#### [GOAL OF THE EXERCISE]
Take the entries below and print only the lines from the one with "Definition fs_list_dir (fs" through the one with "None => Wild", exactly as they stand, both ends included.

#### [Dataset entries]

---+---

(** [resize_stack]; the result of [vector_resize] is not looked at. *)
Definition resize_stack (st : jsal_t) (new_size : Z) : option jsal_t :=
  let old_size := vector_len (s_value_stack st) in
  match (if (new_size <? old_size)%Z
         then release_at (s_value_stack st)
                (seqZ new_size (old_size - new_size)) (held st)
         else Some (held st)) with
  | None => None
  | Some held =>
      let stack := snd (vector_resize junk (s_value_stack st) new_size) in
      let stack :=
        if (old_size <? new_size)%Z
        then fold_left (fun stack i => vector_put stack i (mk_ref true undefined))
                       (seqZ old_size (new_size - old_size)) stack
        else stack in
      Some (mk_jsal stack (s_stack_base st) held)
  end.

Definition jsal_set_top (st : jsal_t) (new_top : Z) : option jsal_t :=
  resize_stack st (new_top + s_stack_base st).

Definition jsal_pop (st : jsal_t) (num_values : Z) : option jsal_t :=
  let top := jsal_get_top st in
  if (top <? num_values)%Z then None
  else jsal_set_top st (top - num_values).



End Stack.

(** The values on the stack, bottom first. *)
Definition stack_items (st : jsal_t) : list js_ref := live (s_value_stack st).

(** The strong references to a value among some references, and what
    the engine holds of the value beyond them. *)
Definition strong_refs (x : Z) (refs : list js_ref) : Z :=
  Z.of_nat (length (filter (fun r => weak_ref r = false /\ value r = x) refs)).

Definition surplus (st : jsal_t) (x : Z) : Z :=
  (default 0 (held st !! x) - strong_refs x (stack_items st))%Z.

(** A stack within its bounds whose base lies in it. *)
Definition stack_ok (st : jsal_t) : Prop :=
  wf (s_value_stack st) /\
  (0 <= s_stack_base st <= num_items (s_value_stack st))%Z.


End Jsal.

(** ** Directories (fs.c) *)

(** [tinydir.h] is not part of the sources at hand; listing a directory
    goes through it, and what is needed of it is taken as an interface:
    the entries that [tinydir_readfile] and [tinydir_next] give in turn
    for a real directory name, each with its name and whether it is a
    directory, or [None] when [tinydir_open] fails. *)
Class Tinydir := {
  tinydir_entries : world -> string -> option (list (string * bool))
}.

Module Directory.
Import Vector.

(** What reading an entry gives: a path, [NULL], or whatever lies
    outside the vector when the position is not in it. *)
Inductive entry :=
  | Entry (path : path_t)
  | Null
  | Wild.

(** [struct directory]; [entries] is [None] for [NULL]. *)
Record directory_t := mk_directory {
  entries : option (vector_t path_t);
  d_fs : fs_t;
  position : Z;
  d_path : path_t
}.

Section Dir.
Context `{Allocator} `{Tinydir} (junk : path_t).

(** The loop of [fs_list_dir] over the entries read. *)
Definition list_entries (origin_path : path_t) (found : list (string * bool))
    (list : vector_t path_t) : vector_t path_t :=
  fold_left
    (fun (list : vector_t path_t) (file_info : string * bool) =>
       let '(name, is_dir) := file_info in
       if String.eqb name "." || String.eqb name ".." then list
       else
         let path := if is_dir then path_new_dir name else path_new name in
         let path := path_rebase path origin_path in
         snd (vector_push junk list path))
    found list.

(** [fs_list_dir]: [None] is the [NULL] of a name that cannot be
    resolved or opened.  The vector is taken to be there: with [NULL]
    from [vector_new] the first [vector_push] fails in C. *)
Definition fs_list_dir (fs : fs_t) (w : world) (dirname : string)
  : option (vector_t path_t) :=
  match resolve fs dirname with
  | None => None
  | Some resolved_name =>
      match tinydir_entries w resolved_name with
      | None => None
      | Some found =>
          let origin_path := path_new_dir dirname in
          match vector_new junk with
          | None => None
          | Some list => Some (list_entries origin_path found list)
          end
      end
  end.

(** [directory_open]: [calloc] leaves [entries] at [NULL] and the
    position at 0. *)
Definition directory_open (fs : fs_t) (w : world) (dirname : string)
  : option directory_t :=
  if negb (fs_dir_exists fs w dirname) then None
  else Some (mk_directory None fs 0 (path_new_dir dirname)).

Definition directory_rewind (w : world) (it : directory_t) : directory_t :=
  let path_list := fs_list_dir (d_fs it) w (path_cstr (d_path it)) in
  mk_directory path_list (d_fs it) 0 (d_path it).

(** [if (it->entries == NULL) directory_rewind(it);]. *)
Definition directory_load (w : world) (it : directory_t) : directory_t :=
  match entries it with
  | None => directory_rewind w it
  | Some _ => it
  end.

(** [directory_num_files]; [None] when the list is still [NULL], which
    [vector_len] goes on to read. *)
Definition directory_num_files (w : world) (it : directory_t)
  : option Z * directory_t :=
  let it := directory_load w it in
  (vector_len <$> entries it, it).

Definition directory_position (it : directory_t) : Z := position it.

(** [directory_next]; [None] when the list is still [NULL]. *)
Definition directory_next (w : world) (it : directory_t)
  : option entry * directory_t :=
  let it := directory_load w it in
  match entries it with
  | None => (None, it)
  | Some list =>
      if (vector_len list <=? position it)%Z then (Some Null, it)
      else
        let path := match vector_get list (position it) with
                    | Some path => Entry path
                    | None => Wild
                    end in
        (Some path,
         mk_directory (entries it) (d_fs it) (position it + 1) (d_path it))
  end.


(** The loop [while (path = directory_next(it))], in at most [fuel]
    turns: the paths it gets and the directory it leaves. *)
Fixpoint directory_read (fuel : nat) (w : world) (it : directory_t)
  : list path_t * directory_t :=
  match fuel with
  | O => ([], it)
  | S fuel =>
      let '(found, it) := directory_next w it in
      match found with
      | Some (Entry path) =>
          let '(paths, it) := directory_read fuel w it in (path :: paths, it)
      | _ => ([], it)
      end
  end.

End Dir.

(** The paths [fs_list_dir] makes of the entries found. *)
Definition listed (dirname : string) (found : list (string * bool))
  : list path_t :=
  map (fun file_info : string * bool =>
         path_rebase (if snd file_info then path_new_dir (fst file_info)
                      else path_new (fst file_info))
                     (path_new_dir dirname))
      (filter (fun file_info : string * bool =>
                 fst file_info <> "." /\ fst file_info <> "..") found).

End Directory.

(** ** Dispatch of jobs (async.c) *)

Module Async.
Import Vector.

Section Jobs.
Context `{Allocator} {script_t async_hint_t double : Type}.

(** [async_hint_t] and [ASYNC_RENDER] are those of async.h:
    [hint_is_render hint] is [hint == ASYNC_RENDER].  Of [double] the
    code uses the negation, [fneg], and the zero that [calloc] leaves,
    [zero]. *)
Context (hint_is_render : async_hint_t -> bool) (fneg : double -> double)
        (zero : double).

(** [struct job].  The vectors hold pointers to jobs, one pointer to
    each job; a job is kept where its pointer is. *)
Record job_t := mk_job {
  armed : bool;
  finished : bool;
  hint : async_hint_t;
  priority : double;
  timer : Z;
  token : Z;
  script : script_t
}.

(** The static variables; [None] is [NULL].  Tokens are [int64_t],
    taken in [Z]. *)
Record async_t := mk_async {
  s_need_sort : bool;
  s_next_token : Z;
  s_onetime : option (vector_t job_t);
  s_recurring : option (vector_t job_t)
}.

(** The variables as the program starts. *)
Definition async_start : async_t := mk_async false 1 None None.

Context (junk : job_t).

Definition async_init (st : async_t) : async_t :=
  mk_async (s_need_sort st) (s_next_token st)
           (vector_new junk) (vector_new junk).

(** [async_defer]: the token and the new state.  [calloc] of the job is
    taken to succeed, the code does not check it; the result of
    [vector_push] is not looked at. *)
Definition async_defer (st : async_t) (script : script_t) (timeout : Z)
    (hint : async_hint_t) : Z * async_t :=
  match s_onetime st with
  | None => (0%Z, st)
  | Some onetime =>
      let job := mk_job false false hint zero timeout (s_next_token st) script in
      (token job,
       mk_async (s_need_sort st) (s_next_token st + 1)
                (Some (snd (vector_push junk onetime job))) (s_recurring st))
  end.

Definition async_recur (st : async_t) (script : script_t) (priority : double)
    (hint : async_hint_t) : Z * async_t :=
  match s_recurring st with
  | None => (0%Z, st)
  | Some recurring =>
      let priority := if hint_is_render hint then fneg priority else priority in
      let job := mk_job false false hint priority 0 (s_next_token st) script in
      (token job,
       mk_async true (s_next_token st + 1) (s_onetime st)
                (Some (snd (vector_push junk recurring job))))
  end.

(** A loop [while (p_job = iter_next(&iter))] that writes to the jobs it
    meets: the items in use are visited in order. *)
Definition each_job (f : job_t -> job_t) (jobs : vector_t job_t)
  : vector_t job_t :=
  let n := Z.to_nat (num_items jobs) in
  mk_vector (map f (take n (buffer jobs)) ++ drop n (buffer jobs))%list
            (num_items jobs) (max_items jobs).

---+---

#### [YOUR SOLUTION]
Definition fs_list_dir (fs : fs_t) (w : world) (dirname : string)
  : option (vector_t path_t) :=
  match resolve fs dirname with
  | None => None
  | Some resolved_name =>
      match tinydir_entries w resolved_name with
      | None => None
      | Some found =>
          let origin_path := path_new_dir dirname in
          match vector_new junk with
          | None => None
          | Some list => Some (list_entries origin_path found list)
          end
      end
  end.

(** [directory_open]: [calloc] leaves [entries] at [NULL] and the
    position at 0. *)
Definition directory_open (fs : fs_t) (w : world) (dirname : string)
  : option directory_t :=
  if negb (fs_dir_exists fs w dirname) then None
  else Some (mk_directory None fs 0 (path_new_dir dirname)).

Definition directory_rewind (w : world) (it : directory_t) : directory_t :=
  let path_list := fs_list_dir (d_fs it) w (path_cstr (d_path it)) in
  mk_directory path_list (d_fs it) 0 (d_path it).

(** [if (it->entries == NULL) directory_rewind(it);]. *)
Definition directory_load (w : world) (it : directory_t) : directory_t :=
  match entries it with
  | None => directory_rewind w it
  | Some _ => it
  end.

(** [directory_num_files]; [None] when the list is still [NULL], which
    [vector_len] goes on to read. *)
Definition directory_num_files (w : world) (it : directory_t)
  : option Z * directory_t :=
  let it := directory_load w it in
  (vector_len <$> entries it, it).

Definition directory_position (it : directory_t) : Z := position it.

(** [directory_next]; [None] when the list is still [NULL]. *)
Definition directory_next (w : world) (it : directory_t)
  : option entry * directory_t :=
  let it := directory_load w it in
  match entries it with
  | None => (None, it)
  | Some list =>
      if (vector_len list <=? position it)%Z then (Some Null, it)
      else
        let path := match vector_get list (position it) with
                    | Some path => Entry path
                    | None => Wild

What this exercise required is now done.